Le chevauchement des termes est voulu : la pratique de récupération nomme l'activité, l'effet de test nomme le résultat empirique, et le rappel actif est l'étiquette populaire employée par les étudiants. Dans les trois cas, l'affirmation centrale est la même. Récupérer un souvenir le modifie, en le rendant plus durable et plus souplement connecté qu'une nouvelle exposition au contenu source ne le ferait.
La base de preuves est large. Roediger et Karpicke ont montré que les tests de rappel l'emportaient sur la réétude lors d'évaluations différées portant sur des passages en prose. Karpicke et Blunt ont montré la pratique de récupération surpassant la cartographie conceptuelle dans un apprentissage scientifique porteur de sens, y compris sur des questions d'inférence. Les effets se manifestent quels que soient l'âge, le matériel et le format d'évaluation, raison pour laquelle la revue de Dunlosky a placé le test d'entraînement dans sa catégorie la plus haute.

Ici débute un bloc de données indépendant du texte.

Lemma terminate_reports_exit_or_timeout_witness :
  (psutil_Process Scenarios.hung 7 = Ok (Scenarios.stubborn "hung.exe") /\
   h_name (Scenarios.stubborn "hung.exe") = Ok "hung.exe" /\
   answers_yes Scenarios.hung 7 = true /\
   h_terminate (Scenarios.stubborn "hung.exe") = None /\
   (WAIT_TIMEOUT = 3%Q /\
    requests (snd (terminate_process defaults Scenarios.hung 7 initial)) =
      append (requests initial) 7 /\
    (forall d, h_exit_delay (Scenarios.stubborn "hung.exe") = Some d ->
       (d <= WAIT_TIMEOUT)%Q ->
       exists rest,
         dialogs (snd (terminate_process defaults Scenarios.hung 7 initial)) =
         (dialogs initial ++
          [asked "hung.exe" 7; terminated_box 7] ++ rest)%list) /\
    (h_exit_delay (Scenarios.stubborn "hung.exe") = None \/
     (exists d, h_exit_delay (Scenarios.stubborn "hung.exe") = Some d /\
                (WAIT_TIMEOUT < d)%Q) ->
     terminate_process defaults Scenarios.hung 7 initial =
       (Ok tt, snd (terminate_process defaults Scenarios.hung 7 initial)) /\
     dialogs (snd (terminate_process defaults Scenarios.hung 7 initial)) =
       (dialogs initial ++ [asked "hung.exe" 7; timeout_box])%list /\
     clock (snd (terminate_process defaults Scenarios.hung 7 initial)) =
       (clock initial + WAIT_TIMEOUT)%Q))) /\
  (psutil_Process Scenarios.four 10 = Ok (Scenarios.obedient "a.exe") /\
   h_name (Scenarios.obedient "a.exe") = Ok "a.exe" /\
   answers_yes Scenarios.four 10 = true /\
   h_terminate (Scenarios.obedient "a.exe") = None /\
   h_exit_delay (Scenarios.obedient "a.exe") = Some (1 # 1) /\
   (1 # 1 <= WAIT_TIMEOUT)%Q /\
   (WAIT_TIMEOUT = 3%Q /\
    requests (snd (terminate_process defaults Scenarios.four 10 initial)) =
      append (requests initial) 10 /\
    (forall d, h_exit_delay (Scenarios.obedient "a.exe") = Some d ->
       (d <= WAIT_TIMEOUT)%Q ->
       exists rest,
         dialogs (snd (terminate_process defaults Scenarios.four 10 initial))
         = (dialogs initial ++
            [asked "a.exe" 10; terminated_box 10] ++ rest)%list) /\
    (h_exit_delay (Scenarios.obedient "a.exe") = None \/
     (exists d, h_exit_delay (Scenarios.obedient "a.exe") = Some d /\
                (WAIT_TIMEOUT < d)%Q) ->
     terminate_process defaults Scenarios.four 10 initial =
       (Ok tt, snd (terminate_process defaults Scenarios.four 10 initial)) /\
     dialogs (snd (terminate_process defaults Scenarios.four 10 initial)) =
       (dialogs initial ++ [asked "a.exe" 10; timeout_box])%list /\
     clock (snd (terminate_process defaults Scenarios.four 10 initial)) =
       (clock initial + WAIT_TIMEOUT)%Q))).
Proof.
  split.
  - split; [reflexivity|]. split; [reflexivity|].
    split; [reflexivity|]. split; [reflexivity|].
    exact (terminate_reports_exit_or_timeout defaults Scenarios.hung 7
             initial (Scenarios.stubborn "hung.exe") "hung.exe"
             eq_refl eq_refl eq_refl eq_refl).
  - split; [reflexivity|]. split; [reflexivity|].
    split; [reflexivity|]. split; [reflexivity|].
    split; [reflexivity|]. split; [discriminate|].
    exact (terminate_reports_exit_or_timeout defaults Scenarios.four 10
             initial (Scenarios.obedient "a.exe") "a.exe"
             eq_refl eq_refl eq_refl eq_refl).
Defined.

(** The specification's scenario: a process that exits one second after the
    request is reported terminated, one that ignores the request is reported
    as a timeout after three seconds; both were sent the request. *)
Example terminate_scenarios :
  dialogs (snd (terminate_process defaults Scenarios.four 10 initial)) =
    [asked "a.exe" 10; terminated_box 10] /\
  requests (snd (terminate_process defaults Scenarios.four 10 initial)) =
    [10] /\
  dialogs (snd (terminate_process defaults Scenarios.hung 7 initial)) =
    [asked "hung.exe" 7; timeout_box] /\
  requests (snd (terminate_process defaults Scenarios.hung 7 initial)) =
    [7] /\
  clock (snd (terminate_process defaults Scenarios.hung 7 initial)) = 3%Q.
Proof. repeat split; reflexivity. Qed.

End AlertClaims.

(** ** The rolling CPU history *)

Section History.
Import CPUGraph.

Lemma slice_from_most_recent {A} (l : list A) :
  slice_from (-60) l = most_recent 60 l.
Proof.
  unfold slice_from, most_recent. simpl. f_equal. lia.
Qed.

Lemma most_recent_length {A} (k : nat) (l : list A) :
  (length (most_recent k l) <= k)%nat.
Proof. unfold most_recent. rewrite length_skipn. lia. Qed.

Lemma most_recent_short {A} (k : nat) (l : list A) :
  (length l <= k)%nat -> most_recent k l = l.
Proof.
  intros H. unfold most_recent.
  now replace (length l - k)%nat with 0%nat by lia.
Qed.

(** A tick that reads a percentage appends it and keeps the last 60. *)
Lemma refresh_reading (t : Tick) (c : Q) (g : Graph) :
  reading t = Ok c ->
  fst (refresh t g) = Ok tt /\
  cpu_data (snd (refresh t g)) = most_recent 60 (cpu_data g ++ [c]) /\
  (length (time_data g) = length (cpu_data g) ->
   time_data (snd (refresh t g)) =
   most_recent 60 (time_data g ++ [elapsed t])).
Proof.
  intros Hr. unfold refresh, try_except, bind, call, modify, gets, ret.
  rewrite Hr. simpl.
  destruct (Z.ltb_spec 60 (Z.of_nat (length (append (cpu_data g) c))));
    simpl; unfold append in *.
  - rewrite !slice_from_most_recent. auto.
  - rewrite length_app in *. simpl in *.
    repeat split.
    + symmetry. apply most_recent_short. rewrite length_app. simpl. lia.
    + intros Hlen. symmetry. apply most_recent_short.
      rewrite length_app. simpl. lia.
Qed.

(** A tick whose read raises leaves the history as it was. *)
Lemma refresh_raise (t : Tick) (e : exn) (g : Graph) :
  reading t = Raise e ->
  cpu_data (snd (refresh t g)) = cpu_data g /\
  time_data (snd (refresh t g)) = time_data g.
Proof.
  intros Hr. unfold refresh, try_except, bind, call, modify, gets, ret.
  rewrite Hr. simpl. now destruct (gone_or_denied e).
Qed.

(** C9. The CPU history never holds more than 60 readings, and the time
    stamps run parallel to it: this holds in the fresh window and after every
    tick. A tick that reads a percentage leaves exactly the 60 most recent
    entries of the history with the new reading appended, of both lists. *)
Theorem history_never_exceeds_60 :
  (forall g, reachable g ->
     (length (cpu_data g) <= 60)%nat /\
     length (time_data g) = length (cpu_data g)) /\
  (forall g t c, reachable g -> reading t = Ok c ->
     cpu_data (snd (refresh t g)) = most_recent 60 (cpu_data g ++ [c]) /\
     time_data (snd (refresh t g)) =
       most_recent 60 (time_data g ++ [elapsed t])).
Proof.
  assert (Hinv : forall g, reachable g ->
     (length (cpu_data g) <= 60)%nat /\
     length (time_data g) = length (cpu_data g)).
  { induction 1 as [|g t Hg [IHlen IHpar]]; [simpl; split; [lia|reflexivity]|].
    destruct (reading t) as [c|e] eqn:Hr.
    - destruct (refresh_reading t c g Hr) as (_ & Hcpu & Htime).
      rewrite Hcpu, (Htime IHpar). split.
      + apply most_recent_length.
      + unfold most_recent. rewrite !length_skipn, !length_app. simpl. lia.
    - destruct (refresh_raise t e g Hr) as [-> ->]. auto. }
  split; [exact Hinv|].
  intros g t c Hg Hr.
  destruct (refresh_reading t c g Hr) as (_ & Hcpu & Htime).
  split; [exact Hcpu|]. apply Htime. now apply Hinv.
Qed.

Lemma history_never_exceeds_60_witness :
  reachable (snd (refresh {| reading := Ok 10%Q; elapsed := 1%Q |} init)) /\
  (length (cpu_data
     (snd (refresh {| reading := Ok 10%Q; elapsed := 1%Q |} init)))
   <= 60)%nat /\
  length (time_data
    (snd (refresh {| reading := Ok 10%Q; elapsed := 1%Q |} init))) =
  length (cpu_data
    (snd (refresh {| reading := Ok 10%Q; elapsed := 1%Q |} init))).
Proof.
  assert (H : reachable
    (snd (refresh {| reading := Ok 10%Q; elapsed := 1%Q |} init)))
    by (apply reach_refresh, reach_init).
  split; [exact H|].
  exact (proj1 history_never_exceeds_60 _ H).
Defined.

La pratique de récupération est aussi inconfortable, et cela fait partie de son fonctionnement : l'effort de reconstruire une réponse constitue l'événement d'apprentissage. Une boucle pratique pour les lecteurs : surligner, fermer, se rappeler, vérifier. Écrivez ce que vous retenez d'une source, puis utilisez vos surlignages comme corrigé et notez ce qui vous a échappé.